(** * MD1D: a single particle in a one-dimensional confining potential

    Shallow embedding of [particle.py], [potentials.py] and of
    [simulate_particle] from [particle_sim.py].

    Numbers.  The Python code computes with binary64 floats.  They are
    modelled by the rationals [Q] with exact arithmetic: the statements below
    are about the algebra of the integrator, and the rounding of each
    operation is left out.  Equality of computed values is therefore [Qeq]
    (written [==]) wherever two expressions are only equal as numbers, and
    Leibniz equality where the code computes the very same expression.  The
    one arithmetic failure of the exact model is kept: a division by zero
    raises [ZeroDivisionError].

    Effects.  A [Particle1D] is mutated in place by its methods; here each
    method returns the new particle and [simulate_particle] returns the final
    particle next to the arrays it builds.  The [while] loop is run with
    fuel; [OutOfFuel] means that the loop was still running when the fuel
    was used up, and an outcome that was reached does not depend on the
    fuel ([while_loop_more_fuel]). *)

From Stdlib Require Import QArith Qabs Qround ZArith List Lia Lra Psatz Bool.
Import ListNotations.
Open Scope Q_scope.

(** ** Outcomes of a Python call *)

Inductive Exception : Type :=
| ZeroDivisionError.

Inductive Result (A : Type) : Type :=
| Returned (a : A)
| Raised (e : Exception)
| OutOfFuel.

Arguments Returned {A} a.
Arguments Raised {A} e.
Arguments OutOfFuel {A}.

Definition bind {A B : Type} (r : Result A) (f : A -> Result B) : Result B :=
  match r with
  | Returned a => f a
  | Raised e => Raised e
  | OutOfFuel => OutOfFuel
  end.

Notation "x <- r ;; k" := (bind r (fun x => k))
  (at level 61, r at next level, right associativity).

........

■ Problem requirements
Output the records exactly, so that each line matches what was given.

■ Answer section
(** * MD1D: a single particle in a one-dimensional confining potential

    Shallow embedding of [particle.py], [potentials.py] and of
    [simulate_particle] from [particle_sim.py].

    Numbers.  The Python code computes with binary64 floats.  They are
    modelled by the rationals [Q] with exact arithmetic: the statements below
    are about the algebra of the integrator, and the rounding of each
    operation is left out.  Equality of computed values is therefore [Qeq]
    (written [==]) wherever two expressions are only equal as numbers, and
    Leibniz equality where the code computes the very same expression.  The
    one arithmetic failure of the exact model is kept: a division by zero
    raises [ZeroDivisionError].

    Effects.  A [Particle1D] is mutated in place by its methods; here each
    method returns the new particle and [simulate_particle] returns the final
    particle next to the arrays it builds.  The [while] loop is run with
    fuel; [OutOfFuel] means that the loop was still running when the fuel
    was used up, and an outcome that was reached does not depend on the
    fuel ([while_loop_more_fuel]). *)

From Stdlib Require Import QArith Qabs Qround ZArith List Lia Lra Psatz Bool.
Import ListNotations.
Open Scope Q_scope.

(** ** Outcomes of a Python call *)

Inductive Exception : Type :=
| ZeroDivisionError.

Inductive Result (A : Type) : Type :=
| Returned (a : A)
| Raised (e : Exception)
| OutOfFuel.

Arguments Returned {A} a.
Arguments Raised {A} e.
Arguments OutOfFuel {A}.

Definition bind {A B : Type} (r : Result A) (f : A -> Result B) : Result B :=
  match r with
  | Returned a => f a
  | Raised e => Raised e
  | OutOfFuel => OutOfFuel
  end.

Notation "x <- r ;; k" := (bind r (fun x => k))
  (at level 61, r at next level, right associativity).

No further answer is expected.